[[ Records for the task open ]]

(* ===== verification/Sessions.v ===== *)
(** The sessions of a connection: sessions.go. The map holds, per session id,
    the last header and the handler of the next packet; the handlers are a
    parameter. Mutex and timers have no part in the results. *)
From S2P Require Import Prelude.
From S2P Require Import HeaderFields.
From S2P Require Import Header.

Section Sessions.
Context {H : Type}.

(** A [Handler] of the source may be nil. *)
Record sessionContext := mkSessionContext {
  sc_header : Header;
  sc_Handler : option H;
}.

Local Abbreviation sessions := (gmap Z sessionContext).

Definition newSessionProvider : sessions := ∅.

Definition sessions_delete (s : sessions) (session : SessionID) : sessions := delete session s.

(** [get]: the handler, or nil for an unknown session, and the sessions left. *)
Definition sessions_get (s : sessions) (h : Header) : outcome (option H) * sessions :=
  match ClientSequenceNumber_Validate (u8 (Header_SeqNo h)) CondNil with
  | Ok _ =>
    match s !! Header_SessionID h with
    | None => (Ok None, s)
    | Some sc =>
      match LastSequence_Validate (u8 (Header_SeqNo (sc_header sc)))
              (CondSequenceNumber (Header_SeqNo h)) with
      | Ok _ => (Ok (sc_Handler sc), s)
      | Err _ => (Err (Errorf "sessionID [%v] sequence number is mismatched; %v"), s)
      | Panic => (Panic, s)
      end
    end
  | Err _ =>
    (Err (Errorf "sessionID [%v] sequence number is corrupted; %v"),
     sessions_delete s (Header_SessionID h))
  | Panic => (Panic, s)
  end.

Definition sessions_set (s : sessions) (h : Header) (n : option H) : sessions :=
  <[Header_SessionID h := mkSessionContext h n]> s.

Definition sessions_update (s : sessions) (h : Header) (n : option H) : sessions :=
  match s !! Header_SessionID h with
  | None => s
  | Some _ => <[Header_SessionID h := mkSessionContext h n]> s
  end.

(** ** Facts *)

(** The result of [get], on every branch. *)
Lemma sessions_get_cases s h :
  let id := Header_SessionID h in
  (¬ Z.Odd (Header_SeqNo h mod 256) ∧
   ∃ e, sessions_get s h = (Err e, delete id s)) ∨
  (Z.Odd (Header_SeqNo h mod 256) ∧ s !! id = None ∧ sessions_get s h = (Ok None, s)) ∨
  (∃ sc, Z.Odd (Header_SeqNo h mod 256) ∧ s !! id = Some sc ∧
    ((Header_SeqNo (sc_header sc) mod 256 < Header_SeqNo h mod 256 ∧
      sessions_get s h = (Ok (sc_Handler sc), s)) ∨
     (Header_SeqNo h mod 256 <= Header_SeqNo (sc_header sc) mod 256 ∧
      ∃ e, sessions_get s h = (Err e, s)))).
Proof.
  intros id. unfold sessions_get. subst id.
  destruct (ClientSequenceNumber_Validate _ _) as [[]|e|] eqn:Ec.
  - apply ClientSequenceNumber_Validate_spec in Ec. rewrite b2z_u8 in Ec. right.
    destruct (s !! Header_SessionID h) as [sc|] eqn:Es; [right; exists sc|by left].
    split; [done|]. split; [done|].
    destruct (LastSequence_Validate _ _) as [[]|e|] eqn:El.
    + apply LastSequence_Validate_spec in El. rewrite b2z_u8 in El. by left.
    + right. split; [|by eexists]. destruct (Z_lt_le_dec
        (Header_SeqNo (sc_header sc) mod 256) (Header_SeqNo h mod 256)) as [Hlt|]; [|done].
      rewrite <- b2z_u8 in Hlt at 1. apply LastSequence_Validate_spec in Hlt. congruence.
    + exfalso. revert El. validator_returns.
  - left. split; [|by eexists]. rewrite <- b2z_u8. intros Hodd.
    eapply (ClientSequenceNumber_Validate_spec _ CondNil) in Hodd. congruence.
  - exfalso. revert Ec. validator_returns.
Qed.

(** The invariant of the loop that serves a connection: every session in the
    map has a handler and is filed under the session id of its header. *)
Definition sessions_ok (s : sessions) : Prop :=
  map_Forall (λ id sc, Header_SessionID (sc_header sc) = id ∧ is_Some (sc_Handler sc)) s.

Lemma sessions_ok_empty : sessions_ok newSessionProvider.
Proof. apply map_Forall_empty. Qed.

Lemma sessions_ok_delete s id : sessions_ok s → sessions_ok (sessions_delete s id).
Proof. apply map_Forall_delete. Qed.

Lemma sessions_ok_get s h r s' : sessions_get s h = (r, s') → sessions_ok s → sessions_ok s'.
Proof.
  destruct (sessions_get_cases s h) as [[_ [e ->]]|[(_ & _ & ->)|(sc & _ & _ & [[_ ->]|[_ [e ->]]])]];
    intros [= <- <-] Hok; [by apply sessions_ok_delete|done..].
Qed.

Lemma sessions_ok_update s h n :
  sessions_ok (delete (Header_SessionID h) s) → sessions_ok (sessions_update s h (Some n)).
Proof.
  intros Hs. unfold sessions_update. destruct (s !! Header_SessionID h) eqn:E.
  - rewrite <- insert_delete_eq. apply map_Forall_insert_2; [|done]. split; [done|by eexists].
  - by rewrite delete_id in Hs.
Qed.
End Sessions.

Arguments sessionContext : clear implicits.
Abbreviation sessions H := (gmap Z (sessionContext H)).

[[ Records for the task closed ]]

• Problem requirements
Reproduce each line of the material in which the string "Import" occurs.

• Exercise solution
From S2P Require Import Prelude.
From S2P Require Import HeaderFields.
From S2P Require Import Header.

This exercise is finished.